Don't trust federal cultural warriors about length, effect of border fence
The federal government’s fence builders appear to be backing down — at least for the moment — with their plans to fortify the U.S.-Mexico border.
Word leaked out two weeks via a Homeland Security Department memo that the construction of 153 miles of border fencing was imminent in Texas.
This would include the construction of an almost continuous fence from Los Indios, south of Harlingen, all the way to Brownsville.
The government memo, sent to some property owners, advised that contents of the letter not be made public.
“We ask that you please not publicly distribute,” the government memo stated.
Local government and community leaders were furious when they learned of the government memo. It was only weeks before that border leaders were assured by Homeland Security Secretary Michael Chertoff that they would be consulted before any final decisions were made on the border fence.
In the Rio Grande Valley, political and community leaders were under the impression that fencing would be restricted to concentrated urban areas.

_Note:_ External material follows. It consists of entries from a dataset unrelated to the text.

Lemma expired_hon tid i g T h t mx cnt a :
  hon_at i g T h -> fn_ok i T h -> T !! tid = Some (mk_thread t mx cnt (Expired a)) ->
  exists h' i', expired_part t a h = Some h' /\ hon_at i' g (<[tid := mk_thread t mx cnt Unresponsive]> T) h'.
Proof.
  intros Ho O HT. assert (Ht := ho_ptt _ _ _ _ Ho _ _ HT). simpl in Ht. assert (Ok := ho_bus _ _ _ _ Ho).
  destruct (mb_cpu _ MB) as (Pm & Ps & Pc). assert (E : exists b, qed_mcp_print_cpu_info t h = set_bus b h /\ same_regs (bus h) b).
  { unfold qed_mcp_print_cpu_info.
    destruct (rd_hon t MCP_REG_CPU_MODE h Ok Ht Pm) as (b1 & -> & S1).
    destruct (rd_hon t MCP_REG_CPU_STATE (set_bus b1 h) (bs_ok _ _ (proj1 S1)) ltac:(simpl; by rewrite (bs_held _ _ (proj1 S1))) Ps) as (b2 & -> & S2).
    assert (S12 := same_regs_trans _ _ _ S1 S2).
    destruct (rd_hon t MCP_REG_CPU_PROGRAM_COUNTER (set_bus b2 (set_bus b1 h)) (bs_ok _ _ (proj1 S12)) ltac:(simpl; by rewrite (bs_held _ _ (proj1 S12))) Pc) as (b3 & -> & S3).
    assert (S13 := same_regs_trans _ _ _ S12 S3).
    destruct (rd_hon t MCP_REG_CPU_PROGRAM_COUNTER (set_bus b3 h) (bs_ok _ _ (proj1 S13)) ltac:(simpl; by rewrite (bs_held _ _ (proj1 S13))) Pc) as (b4 & E4 & S4).
    change (set_bus b3 (set_bus b2 (set_bus b1 h))) with (set_bus b3 h). rewrite E4. assert (S14 := same_regs_trans _ _ _ S13 S4).
    destruct (rd_hon t MCP_REG_CPU_PROGRAM_COUNTER (set_bus b4 (set_bus b3 h)) (bs_ok _ _ (proj1 S14)) ltac:(simpl; by rewrite (bs_held _ _ (proj1 S14))) Pc) as (b5 & -> & S5).
    exists b5. split; [done|]. exact (same_regs_trans _ _ _ S14 S5). }
  unfold expired_part. destruct E as (b & -> & S). apply (fn_ok_bus _ _ _ b) in O.
  rewrite (del_elem_safe tid i T _ _ a O HT ltac:(by right)). eexists _, (i <| cmd_list := filter (fun x => x <> a) (cmd_list i) |>). split; [reflexivity|].
  assert (Ho1 : hon_at i g T (set_bus b h)) by (by apply hon_agree; [|apply same_regs_agree]).
  apply (hon_delete i g T (set_bus b h) a) in Ho1.
  apply (hon_info _ (i <| cmd_list := filter (fun x => x <> a) (cmd_list i) |>)) in Ho1; [|done..].
  by eapply hon_thread; [exact Ho1|..].
Qed.

Lemma unresponsive_hon tid i g T h t mx cnt :
  hon_at i g T h -> fn_ok i T h -> T !! tid = Some (mk_thread t mx cnt Unresponsive) ->
  exists h' i', unresponsive_part tid h = Some h' /\ hon_at i' g (<[tid := mk_thread t mx cnt (Returned (- EAGAIN))]> T) h'.
Proof.
  intros Ho (Hn & Hi & I) HT. unfold unresponsive_part. destruct (proj2 (mi_frames _ _ _ _ I tid)) as [p Hp]; [by rewrite HT|].
  rewrite Hp. mcp_cbn. unfold qed_mcp_cmd_set_blocking. rewrite Hi. mcp_cbn.
  eapply (hon_thread i g T h tid _ (mk_thread t mx cnt (Returned (- EAGAIN)))) in Ho; [|done|done|done].
  assert (K : forall i' h', hon_at i' g (<[tid := mk_thread t mx cnt (Returned (- EAGAIN))]> T) h' ->
    hon_at i' g (<[tid := mk_thread t mx cnt (Returned (- EAGAIN))]> T) (mfw_err_notify h')).
  { intros i' h' []. unfold mfw_err_notify. destruct (recov_in_prog h'); by constructor. }
  destruct (QED_MB_FLAGS_IS_SET _ _); mcp_cbn.
  - eexists _, i. split; [reflexivity|]. by apply K.
  - eexists _, (i <| b_block_cmd := true |>). split; [reflexivity|]. apply K. by apply (hon_info i).
Qed.

Lemma step_hon tid alloc i g T h th :
  hon_at i g T h -> fn_ok i T h -> T !! tid = Some th -> returned th = false -> g_seq g + 1 - g_last g < 2 ^ 16 ->
  exists th' h' i', thread_step tid alloc th h = Some (th', h') /\ hon_at i' (note_step tid (t_pc th) (t_pc th') g) (<[tid := th']> T) h'.
Proof.
  intros Ho O HT Hr Hlt. destruct th as [t mx cnt pc]. destruct pc as [|a|a| |rc]; [| | | |done]; cbn [thread_step].
  - destruct (occupied_hon tid alloc i g T h t mx cnt Ho O HT Hlt) as (pc & cnt' & h' & i' & -> & Ho'). by eexists _, _, _.
  - destruct (responding_hon tid i g T h t mx cnt a Ho O HT) as (pc & cnt' & h' & i' & -> & Ho'). by eexists _, _, _.
  - destruct (expired_hon tid i g T h t mx cnt a Ho O HT) as (h' & i' & -> & Ho'). by eexists _, _, _.
  - destruct (unresponsive_hon tid i g T h t mx cnt Ho O HT) as (h' & i' & -> & Ho'). by eexists _, _, _.
Qed.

The preliminary map of border fencing, which was included in the leaked memo the government wanted to keep secret, indicated an opposite intent.
A border coalition of business and political leaders has responded quickly, not only in their continued denunciations of the repulsive border fence idea, but in applying pressure on federal law enforcement agencies.
Homeland Security officials quickly backtracked, saying that preliminary maps of fence sites were “drafted to serve as a starting point,” and no final decisions have been made. Mike Allen of McAllen, vice chairman of the Texas Border Coalition, said last week that the early fence map is no longer applicable, or so the coalition was told by a U.S. Customs and Border Protection commissioner.
It would be best if Allen and other border community leaders didn’t put too much trust in those promises. The federal government, after all, is fully empowered to build as many miles of border fencing as it wants in the wake of the unfortunate passage of the Secure Fence Act of 2006.
President Bush, the same politician who had long opposed the building of border fencing, signed this hideous piece of legislation into law last fall.
Bush signed the bill in his desperate hopes that such an action would help preserve his party’s control of Congress.
It didn’t help, after all, with Bush’s Republican Party losing big in the November elections and the fence bill doing nothing to arouse turnout from the GOP’s vaunted right-wing base.
It should be noted that both Texas senators, Kay Bailey Hutchison and John Cornyn, voted for the fence bill after years of saying they opposed such a thing.
Alas, all of those awards showered on the two senators by border and Valley chamber organizations did nothing to dissuade the two Republican senators from placing their party and their conservative suburban political base over the wishes of our South Texas communities.
It is remarkable to think that those of us on the border will have to deal with expensive, ugly and ineffective border fencing because Bush wanted to placate the noisy immigration restrictionists of the far right of his party.
This is the crowd fighting their culture wars to protect America from Mexican illegals. So consequently, a border fence is badly needed to protect the nation from the brigades of construction workers, housekeepers, landscapers, farm workers and other dastardly folk who come here looking for work.
Presumably, America’s self-appointed culture warriors will also build a moat filled with alligators to offer further protection from those evil immigrants who come to our land speaking foreign languages and eating strange foods.
We hope the border coalition along with South Texas community leaders of all types will raise all possible ruckuses to minimize the building of this so-called border fence.
We fear that eventually much more of this fence will be built than is necessary, or wanted by our communities, but the good fight needs to be fought.
The voices of the border are as authentically American as those of the right-wing culture wars crowd, and that message needs to be sent over-and-over, for as long as it takes, to Austin and Washington.